Go to “External Captive Portal” and make the following changes.
Select the drop down box in Authentication Type and select “RADIUS authentication”.
Under “IP or Hostname” fill up the input box with Kiwire domain or IP.
Under “URL”, key in the input box with the redirection URL “/user/aruba_login.php”
Under “Port”, key in the input box with the Kiwire web port “443”
Under “Use HTTPS” checkbox option , place a check-mark to enable only if you are using SSL.
Go to and select “Wireless SSIDs” on the left sidebar.
Locate and select the “Security” tab on the right content panel.
Under “Security Level” use the drag slider and select “Captive Portal” security level.
Scroll below to find “Splash Page” settings.
Under “Captive Portal Type”, select “External” option on the drop-down menu.
Select Authentication server by following the configuration below:
Under “Captive Portal Profile, select “Kiwire-CT” under the drop-down menu
Under “Primary Server”, select “Kiwire-CT” under the drop-down menu
Under advanced setting select authentication server as accounting using the following configurations.
Go to “Accounting” and select “Use authentication servers” from the drop-down input option.
Go to “Accounting interval” and set “5” minutes as interval.
Under “Walled Garden” section, ensure that the Kiwire hostname is listed inside Whitelist category on the right column.
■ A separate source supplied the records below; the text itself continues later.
Definition load_ruleset_remote (s : io) (url : str) (cache_path : option str) (tag : str)
    (cache_reader : option CacheFileReader) (fault : str -> bool) : run (result RuleSet RouterError * io) :=
  let disk := match cache_path with
              | Some path => if path_exists s.1 path then Some path else None
              | None => None
              end in
  match disk with
  | Some path => r ← load_ruleset_from_path s.1 path tag; Ret (r, s)
  | None =>
      let cached := match cache_path, cache_reader with
                    | None, Some reader => load_ruleset_cache (fault tag) reader tag
                    | _, _ => None
                    end in
      match cached with
      | Some data => r ← build_ruleset (Some tag) None data; Ret (r, s)
      | None =>
          let '(dl, w) := download_bytes s.1 url tag in
          match dl with
          | Err e => Ret (Err e, (w, s.2))
          | Ok data =>
              let '(saved, s) := save_download (w, s.2) cache_path tag data in
              match saved with
              | Err e => Ret (Err e, s)
              | Ok _ => r ← build_ruleset (Some tag) None data; Ret (r, s)
              end
          end
      end
  end.

Definition load_ruleset_ref (s : io) (rs_ref : RuleSetRef) (cache_reader : option CacheFileReader) (fault : str -> bool)
    : run (result RuleSet RouterError * io) :=
  match rs_type rs_ref with
  | Local_ =>
      match rs_path rs_ref with
      | None => Ret (Err (PathRequired (rs_tag rs_ref)), s)
      | Some path => r ← load_ruleset_from_path s.1 path (rs_tag rs_ref); Ret (r, s)
      end
  | Remote =>
      match rs_url rs_ref with
      | None => Ret (Err (UrlRequired (rs_tag rs_ref)), s)
      | Some url => load_ruleset_remote s url (rs_path rs_ref) (rs_tag rs_ref) cache_reader fault
      end
  end.

Definition maps : Type := gmap (list Z) RuleSet * gmap (list Z) RuleSetMeta.

(** [for rs_ref in &config.rule_set] *)
Fixpoint load_all (s : io) (refs : list RuleSetRef) (cache_reader : option CacheFileReader) (fault : str -> bool) (m : maps)
    : run (result maps RouterError * io) :=
  match refs with
  | [] => Ret (Ok m, s)
  | r :: refs =>
      x ← load_ruleset_ref s r cache_reader fault;
      let '(res, s) := x in
      match res with
      | Err e => Ret (Err e, s)
      | Ok rs =>
          load_all s refs cache_reader fault
            (<[rs_tag r := rs]> m.1, <[rs_tag r := mkMeta (RuleSet_rule_count rs) (now_ms s.1)]> m.2)
      end
  end.

(** The first rule with [hijack_dns] and no condition is an error. *)
Fixpoint check_hijack (i : Z) (rs : list RouteRuleConfig) : result unit RouterError :=
  match rs with
  | [] => Ok tt
  | r :: rs => if hijack_dns r && negb (has_conditions r) then Err (BareHijackDns i) else check_hijack (i + 1) rs
  end.

Fixpoint compile_rules (rs : list RouteRuleConfig) (rulesets : gmap (list Z) RuleSet)
    : run (result (list CompiledRule) RouterError) :=
  match rs with
  | [] => Ret (Ok [])
  | r :: rs =>
      c ←!! CompiledRule_compile r rulesets;
      cs ←!! compile_rules rs rulesets;
      Ret (Ok (c :: cs))
  end.

(** [rules.iter().enumerate().filter_map(..)]: the indices of the rules kept. *)
Fixpoint indices_where (keep : CompiledRule -> bool) (i : Z) (rs : list CompiledRule) : list Z :=
  match rs with
  | [] => []
  | r :: rs => if keep r then i :: indices_where keep (i + 1) rs else indices_where keep (i + 1) rs
  end.

Definition not_sniff (r : CompiledRule) : bool := negb (is_sniff (cr_action r)).
Definition not_sniff_resolve (r : CompiledRule) : bool :=
  negb (is_sniff (cr_action r) || is_resolve (cr_action r)).

Definition Router_from_config (s : io) (config : RouteConfig) (cache_reader : option CacheFileReader) (fault : str -> bool)
    : run (result Router RouterError * io) :=
  x ← load_all s (rule_set config) cache_reader fault (∅, ∅);
  let '(loaded, s) := x in
  match loaded with
  | Err e => Ret (Err e, s)
  | Ok (rss, metas) =>
      match check_hijack 0 (rules_cfg config) with
      | Err e => Ret (Err e, s)
      | Ok _ =>
          res ← compile_rules (rules_cfg config) rss;
          match res with
          | Err e => Ret (Err e, s)
          | Ok rules =>
              Ret (Ok (mkRouter rules (indices_where not_sniff 0 rules)
                         (indices_where not_sniff_resolve 0 rules) (to_action (final config))
                         rss metas config), s)
          end
      end
  end.

Definition hit (r : CompiledRule) : RouteAction * str * str :=
  (cr_action r, (cr_rule_display r).1, (cr_rule_display r).2).

Fixpoint route_rules (rules : list CompiledRule) (default : RouteAction) (inbound_tag : str) (nk : option NetworkKind)
    (t : Target) (sniffed : option str) : run (RouteAction * str * str) :=
  match rules with
  | [] => Ret (default, lit "final", [])
  | rule :: rules =>
      m ← CompiledRule_matches rule inbound_tag nk t sniffed;
      if m : bool then Ret (hit rule) else route_rules rules default inbound_tag nk t sniffed
  end.

Definition route (r : Router) := route_rules (rt_rules r) (default r).

Fixpoint route_indexed (r : Router) (indices : list Z) (inbound_tag : str) (nk : option NetworkKind)
    (t : Target) (sniffed : option str) : run (RouteAction * str * str) :=
  match indices with
  | [] => Ret (default r, lit "final", [])
  | i :: indices =>
      rule ← idx (rt_rules r) i;
      m ← CompiledRule_matches rule inbound_tag nk t sniffed;
      if m : bool then Ret (hit rule) else route_indexed r indices inbound_tag nk t sniffed
  end.

Definition route_tcp (r : Router) (conn : InboundTcpStream) :=
  route r (t_inbound_tag conn) (Some KTcp) (t_target conn) (t_sniffed_protocol conn).
Definition route_tcp_after_sniff (r : Router) (conn : InboundTcpStream) (target : Target) :=
  route_indexed r (idx_no_sniff r) (t_inbound_tag conn) (Some KTcp) target (t_sniffed_protocol conn).
Definition route_tcp_after_resolve (r : Router) (conn : InboundTcpStream) (target : Target) :=
  route_indexed r (idx_no_sniff_resolve r) (t_inbound_tag conn) (Some KTcp) target (t_sniffed_protocol conn).
Definition route_udp (r : Router) (p : InboundUdpPacket) :=
  route r (u_inbound_tag p) (Some KUdp) (u_target p) (u_sniffed_protocol p).
Definition route_udp_after_sniff (r : Router) (p : InboundUdpPacket) :=
  route_indexed r (idx_no_sniff r) (u_inbound_tag p) (Some KUdp) (u_target p) (u_sniffed_protocol p).
Definition route_udp_after_resolve (r : Router) (p : InboundUdpPacket) (target : Target) :=
  route_indexed r (idx_no_sniff_resolve r) (u_inbound_tag p) (Some KUdp) target (u_sniffed_protocol p).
After all Security settings have been completed, proceed to the “Access” tab .
Under “Access Rules”, select “Role Based” on the drag slider.
Under “Assign Pre-Authentication Role” place a check-mark on the drop-down input and select “Pre-Kiwire”.
B. Kiwire Configuration
1. Set Bandwidth limit.
Go to “Devices” category on the sidebar menu.
Under “Device Type” set to “Aruba”.
Under “NAS identifier” set an AP MAC without colon
Under “IP Address” set the AP IP Address
Under “Shared Secret Key” ensure that it is using the same shared key with Aruba Central.
Under “COA Port” ensure that port number is “3799”.
Go back to the “Security” menu in Aruba Central
Go to “Roles”
Add a Role name
Set bandwidth contract
Go back to Kiwire platform, Go to “Policies” in the sidebar menu.
Go to “Radius Attribute”
Set Attribute to a Aruba-User-Role
Ensure that “Value” follow role name from Aruba Central.
2. Configuration setup is now complete.